火の粉は零れ落ちるが炎が爆ぜることはない。極限まで圧縮されたエネルギーは炎の熱を持ったまま見覚えのある形へと変貌を遂げていた。
「よし、成功だ。冷めない内にちゃっちゃと始めよう」
見覚えのある形。それは師匠が愛用していたナイフと同じ物だった。
「こっちの側面を削って、溶かしながらもう一本をくっつけてっと……」
浮かんだままのナイフへと器用にケーブルの金属部分を押し付け加工していく。ナイフは一応意思にそって宙を動かせるのだが、自分の手のように自由自在とはいかない。今回のように細かい作業なら空いている手を使った方が確実だ。ちなみにグローブ越しでなら炎で熱せられた刀身を持つことも可能だが、あいにくと俺は右利きだから作業がし難かったりする。義体の両腕なのに利き手があるのなんてどうかと思うけど、こればっかりは脳の問題らしいので仕方ないか。
「あああ、私のナイフ……そこに在るのに、もう使えないなんてッ」
「仕方ないですよ緋華さん。元々折れた物なんですし諦めてくださいってば」
未練がましく俺の前に在る炎で模られたナイフを見つめる師匠をシエルが宥める。
そう。

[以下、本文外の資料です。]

Lemma tree_mirror (t : ptb.tree) :
  ∀ g g',
    ptb._parse_sentencetree t g = Ok g' →
    ptb._node_id g' = (ptb._node_id g + Z.of_nat (nodes_of t) - 1)%Z
    ∧ ptb.root g' = ptb.root g
    ∧ ptb.edges g' = ptb.edges g ++ tree_edges t (ptb._node_id g)
    ∧ (∀ k, (k < ptb._node_id g)%Z → label_of g' k = label_of g k)
    ∧ label_of g' <$> seqZ (ptb._node_id g) (Z.of_nat (nodes_of t))
      = (fun s => Some (ptb.AStr s)) <$> preorder t.
Proof.
  induction t as [label children IH] using tree_ind'.
  intros g g' Hparse. rewrite parse_unfold in Hparse.
  destruct (ptb.set_attr _ _ _ g) as [g1|] eqn:Hset; [|done].
  cbn [rbind] in Hparse.
  apply set_attr_inv in Hset as (Hedges1 & Hid1 & Hroot1 & Hlabel1).
  destruct (children_mirror _ children IH _ _ Hparse)
    as (Hid' & Hroot' & Hedges' & Hframe' & Hlabels').
  rewrite Hid1 in Hid', Hedges', Hframe', Hlabels'.
  rewrite nodes_of_unfold, preorder_unfold.
  split; [lia|]. split; [congruence|]. split; [|split].
  - by rewrite Hedges', Hedges1.
  - intros k Hk. rewrite Hframe', Hlabel1 by lia.
    by rewrite decide_False by lia.
  - rewrite seqZ_cons by lia. rewrite !fmap_cons. f_equal.
    + rewrite Hframe', Hlabel1 by lia. by rewrite decide_True.
    + rewrite <- Hlabels'. f_equal. f_equal; lia.
Qed.

Lemma sentence_mirror (sentence : ptb.tree) (g g' : ptb.PTBDocumentGraph) :
  ptb._add_sentence g sentence = Ok g' →
  ptb._node_id g' = (ptb._node_id g + Z.of_nat (nodes_of sentence))%Z
  ∧ ptb.root g' = ptb.root g
  ∧ ptb.edges g'
    = ptb.edges g
      ++ (ptb.root g, ptb._node_id g, ptb.spanning_relation)
         :: tree_edges sentence (ptb._node_id g)
  ∧ (∀ k, (k < ptb._node_id g)%Z → label_of g' k = label_of g k)
  ∧ label_of g' <$> seqZ (ptb._node_id g) (Z.of_nat (nodes_of sentence))
    = (fun s => Some (ptb.AStr s)) <$> preorder sentence.
Proof.
  unfold ptb._add_sentence. cbv zeta.
  destruct (ptb._parse_sentencetree sentence _) as [g2|] eqn:Hparse; [|done].
  cbn [rbind]. intros [= <-].
  apply tree_mirror in Hparse as (Hid & Hroot & Hedges & Hframe & Hlabels).
  change (ptb._node_id (ptb.add_edge _ _ _ _))
    with (ptb._node_id g) in Hid, Hedges, Hframe, Hlabels.
  change (ptb.root (ptb.add_edge _ _ _ _)) with (ptb.root g) in Hroot.
  change (ptb.edges (ptb.add_edge _ _ _ _))
    with (ptb.edges g ++ [(ptb.root g, ptb._node_id g,
                           ptb.spanning_relation)]) in Hedges.
  cbn [ptb._node_id ptb.root ptb.edges ptb.incr_node_id].
  split; [lia|]. split; [done|]. split; [|split].
  - by rewrite Hedges, <- app_assoc.
  - intros k Hk. change (label_of g2 k = label_of g k).
    rewrite Hframe by done. by rewrite label_of_add_edge.
  - exact Hlabels.
Qed.

Lemma sentences_mirror (sents : list ptb.tree) :
  ∀ g g',
    for_each ptb._add_sentence g sents = Ok g' →
    ptb.root g = 0%Z →
    ptb._node_id g'
    = (ptb._node_id g + Z.of_nat (sum_list_with nodes_of sents))%Z
    ∧ ptb.edges g' = ptb.edges g ++ document_edges sents (ptb._node_id g)
    ∧ (∀ k, (k < ptb._node_id g)%Z → label_of g' k = label_of g k)
    ∧ label_of g'
        <$> seqZ (ptb._node_id g) (Z.of_nat (sum_list_with nodes_of sents))
      = (fun s => Some (ptb.AStr s)) <$> flat_map preorder sents.
Proof.
  induction sents as [|t sents IH]; intros g g' Hrun Hroot.
  - injection Hrun as <-. simpl. rewrite Z.add_0_r, app_nil_r. done.
  - cbn [for_each] in Hrun.
    destruct (ptb._add_sentence g t) as [g1|] eqn:Hstep; [|done].
    cbn [rbind] in Hrun.
    apply sentence_mirror in Hstep
      as (Hid1 & Hroot1 & Hedges1 & Hframe1 & Hlabels1).
    destruct (IH _ _ Hrun) as (Hid' & Hedges' & Hframe' & Hlabels');
      [congruence|].
    cbn [sum_list_with flat_map document_edges].
    split; [lia|]. split; [|split].
    + rewrite Hedges', Hedges1, Hroot, Hid1, <- !app_assoc. done.
    + intros k Hk. rewrite Hframe' by lia. by apply Hframe1.
    + rewrite Nat2Z.inj_add, seqZ_app, !fmap_app by lia. f_equal.
      * rewrite <- Hlabels1. apply fmap_seqZ_ext. intros k Hk.
        apply Hframe'. lia.
      * rewrite <- Hlabels', Hid1. done.
Qed.

Example document_edges_john_runs :
  document_edges [john_runs] 1
  = [(0, 1, ptb.spanning_relation); (1, 2, ptb.dominance_relation);
     (2, 3, ptb.dominance_relation); (3, 4, ptb.spanning_relation);
     (1, 5, ptb.dominance_relation); (5, 6, ptb.dominance_relation);
     (6, 7, ptb.spanning_relation)]%Z
  ∧ preorder john_runs = ["S"; "NP"; "NNP"; "John"; "VP"; "VBZ"; "runs"].
Proof. split; reflexivity. Qed.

実はこのヒート・ナイフは先日まで師匠が愛用していたナイフそのものなのだ。
真ん中からポッキリと逝ってしまったナイフを炎のエネルギーを纏わせて現出させながら擬似的に一本にしているにすぎない。例えるなら接着剤代わりに炎が使われているような感覚だろうか。
「うう……わかってはいるんだ。私の不注意で折ってしまったことくらいは! でも、それにしたって」
師匠は悔しそうに拳を作業台に打ちつけ、目の端に涙を浮かべつつこう続けた。
「――――なんで、豆腐が切れずにナイフの方が折れるんだよぅッ!!」
と。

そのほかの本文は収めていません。